Abstract

Lymphomas showing both MYC/8q24 rearrangement and IGH@BCL2/t(14;18)(q32;q21), also referred to as "double-hit" or "dual-hit" lymphomas (DHL) are rare B-cell malignancies with a germinal center B-cell immunophenotype and heterogeneous cytologic and histologic features. Such lymphomas may arise de novo or through transformation of follicular lymphomas and are classified either as "B-cell lymphoma, unclassifiable, with features intermediate between diffuse large B-cell lymphoma (DLBCL) and Burkitt lymphoma (BL)" (most commonly), DLBCL, or, rarely, as B-lymphoblastic lymphoma.

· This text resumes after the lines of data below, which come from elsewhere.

Lemma emits_all_atoms a : emits_atom a.
Proof.
  induction a as [f b|f t o n c|f b ns c|f ns c|b|l IH|d l IH|l IH] using atom_ind; intros Hok; cbn [atom_ok] in Hok.
  - cbn [atom_sql atom_toks]. apply emits_ident_then; [by destruct b|]. destruct b; apply emits_text; by vm_compute.
  - by apply emits_compare.
  - by apply emits_in.
  - by apply emits_contains.
  - destruct b; apply emits_text; by vm_compute.
  - cbn [atom_sql atom_toks]. by apply emits_and, emits_atoms.
  - cbn [atom_sql atom_toks]. apply emits_paren. destruct d; [apply emits_or|apply emits_and]; by apply emits_conds.
  - cbn [atom_sql atom_toks]. apply (emits_pre "NOT " [SBare "NOT"] _ _ eq_refl), emits_paren. by apply emits_and, emits_atoms.
Qed.
Lemma emits_cond c : forallb atom_ok c = true → emits (cond_sql c) (cond_toks c).
Proof. intros H. apply emits_and, emits_atoms; [|done]. apply Forall_forall. intros a _. apply emits_all_atoms. Qed.

(** *** The tokens of a condition: its fields, its placeholders and fixed words *)

Fixpoint atom_fields (a : Atom) : list string :=
  match a with
  | ANull f _ | ACompare f _ _ _ _ | AIn f _ _ _ | AContains f _ _ => [f]
  | AConst _ => []
  | AAll l | ANot l => mjoin (map atom_fields l)
  | AGroup _ l => mjoin (map (λ c, mjoin (map atom_fields c)) l)
  end.
Definition cond_fields (c : Cond) : list string := mjoin (map atom_fields c).
Definition WORDS : list string :=
  ["IS"; "NOT"; "NULL"; "IN"; "AND"; "OR"; "TRUE"; "FALSE"; "LIKE"; "ILIKE"; "ARRAY"; "text"; "float8"; "numeric"; "boolean";
   "date"; "timestamptz"; "uuid"; "jsonb"].
(** No text of a filter: a quoted field, a number, a fixed word or a symbol. *)
Definition inert (fields : list string) (t : STok) : Prop :=
  match t with
  | SIdent f => f ∈ fields
  | SStr _ => False
  | SBare w => w ∈ WORDS ∨ ∃ n : nat, w = pretty n
  | SSym _ => True
  end.
Definition tidy (fields : list string) (ts : list STok) : Prop := balanced ts ∧ Forall (inert fields) ts.

Lemma tidy_app fs t1 t2 : tidy fs t1 → tidy fs t2 → tidy fs (t1 ++ t2).
Proof. intros [? ?] [? ?]. split; [by apply balanced_app|by apply Forall_app]. Qed.
Lemma tidy_paren fs ts : tidy fs ts → tidy fs (paren ts).
Proof. intros [Hb Hi]. split; [by apply balanced_paren|]. constructor; [done|]. apply Forall_app. split; [done|]. by repeat constructor. Qed.
Lemma tidy_weaken fs fs' ts : (∀ f, f ∈ fs → f ∈ fs') → tidy fs ts → tidy fs' ts.
Proof.
  intros Hf [Hb Hi]. split; [done|]. eapply Forall_impl; [exact Hi|]. intros t Ht. destruct t as [f|w|w|c]; cbn in *; auto.
Qed.
Lemma tidy_join fs sp l : tidy fs sp → Forall (tidy fs) l → tidy fs (join_toks sp l).
Proof.
  intros Hsp. induction 1 as [|t l Ht Hl IH]; [by split|]. destruct l as [|t2 l]; [done|].
  change (join_toks sp (t :: t2 :: l)) with (t ++ sp ++ join_toks sp (t2 :: l)). auto using tidy_app.
Qed.
Lemma tidy_field fs f : f ∈ fs → tidy fs [SIdent f].
Proof. intros H. split; [done|by repeat constructor]. Qed.
Ltac fixed :=
  split; [intros ?; reflexivity|];
  match goal with |- Forall _ ?l => let l' := eval vm_compute in l in change l with l' end;
  repeat (apply List.Forall_cons; [first [exact I | left; apply (bool_decide_unpack _); vm_compute; exact I]|]);
  apply List.Forall_nil.
Lemma tidy_cast fs cast : cast ∈ CASTS → tidy fs (sql_scan cast).
Proof.
  intros H. apply (tidy_weaken []); [by intros f ?%not_elem_of_nil|].
  repeat (apply elem_of_cons in H as [->|H]; [fixed|]). by apply not_elem_of_nil in H.
Qed.
Lemma tidy_operator fs op : op ∈ OPERATORS → tidy fs (sql_scan op).
Proof.
  intros H. apply (tidy_weaken []); [by intros f ?%not_elem_of_nil|].
  repeat (apply elem_of_cons in H as [->|H]; [fixed|]). by apply not_elem_of_nil in H.
Qed.
Lemma tidy_placeholder fs n : tidy fs (placeholder_toks n).
Proof. split; [done|]. constructor; [done|]. constructor; [|done]. right. by exists n. Qed.

Lemma tidy_compare field as_text op n cast fs :
  field ∈ fs → op ∈ OPERATORS → cast ∈ CASTS → tidy fs (atom_toks (ACompare field as_text op n cast)).
Proof.
  intros Hf Ho Hc. cbn [atom_toks]. apply (tidy_app fs [SIdent field]); [by apply tidy_field|].
  apply tidy_app; [|apply tidy_app; [by apply tidy_operator|apply tidy_app; [apply tidy_placeholder|by apply tidy_cast]]].
  destruct as_text; [|by split]. apply (tidy_weaken []); [by intros f ?%not_elem_of_nil|fixed].
Qed.
Lemma tidy_in field negated ns cast fs : field ∈ fs → cast ∈ CASTS → tidy fs (atom_toks (AIn field negated ns cast)).
Proof.
  intros Hf Hc. cbn [atom_toks]. apply (tidy_app fs [SIdent field]); [by apply tidy_field|].
  apply tidy_app; [destruct negated; [fixed|by split]|]. apply (tidy_app fs [SBare "IN"]); [fixed|]. apply tidy_paren, tidy_join; [fixed|].
  induction ns; constructor; [|done]. apply tidy_app; [apply tidy_placeholder|by apply tidy_cast].
Qed.
Lemma tidy_contains field ns cast fs : field ∈ fs → cast ∈ CASTS → tidy fs (atom_toks (AContains field ns cast)).
Proof.
  intros Hf Hc. cbn [atom_toks]. apply (tidy_app fs [SIdent field]); [by apply tidy_field|].
  assert (tidy fs (join_toks COMMA (map placeholder_toks ns))) as [Hb Hi].
  { apply tidy_join; [fixed|]. induction ns; constructor; [apply tidy_placeholder|done]. }
  destruct (tidy_cast fs cast Hc) as [Hcb Hci]. split.
  - intros d. rewrite nesting_app. change (nesting d (sql_scan "@> ARRAY[")) with (Some (S d)). cbv iota beta.
    rewrite nesting_app, Hb. apply Hcb.
  - apply Forall_app. split; [|apply Forall_app; split; [done|by constructor]].
    match goal with |- Forall _ ?l => let l' := eval vm_compute in l in change l with l' end.
    repeat (apply List.Forall_cons; [first [exact I | left; apply (bool_decide_unpack _); vm_compute; exact I]|]). apply List.Forall_nil.
Qed.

We report a case of B-lymphobastic lymphoma arising through transformation of follicular lymphoma diagnosed on peritoneal fluid cytology, flow cytometry, and cytogenetic studies in a 53-year-old man who presented with abdominal pain, shortness of breath, night sweats, extensive lymphadenopathy, pleural effusion, and ascites. Cytologic examination of the ascitic fluid showed two distinct populations of neoplastic lymphoid cells, a predominant population of larger cells with fine powdery ("blastic") chromatin, visible to prominent nucleoli and occasional small cytoplasmic vacuoles and a less numerous population of smaller cells with centrocytic morphology. Flow cytometry also showed two distinct monotypic B-cell populations, both expressing CD10, and TdT-positivity was demonstrated immunohistochemically. Fluorescence in situ hybridization (FISH) demonstrated both MYC rearrangement and IGH/BCL2 gene fusion and cytogenetic analysis showed a complex karyotype including both t(14;18)(q32;q21) and t(8;22)(q24.1;q11.2). Since DHL pursue an aggressive clinical course, respond poorly to therapy, and have a poor outcome, it is important to suspect the diagnosis when encountering neoplastic lymphoid cells that are difficult to classify in effusion cytology specimens and to order the appropriate immunophenotyping and cytogenetic studies.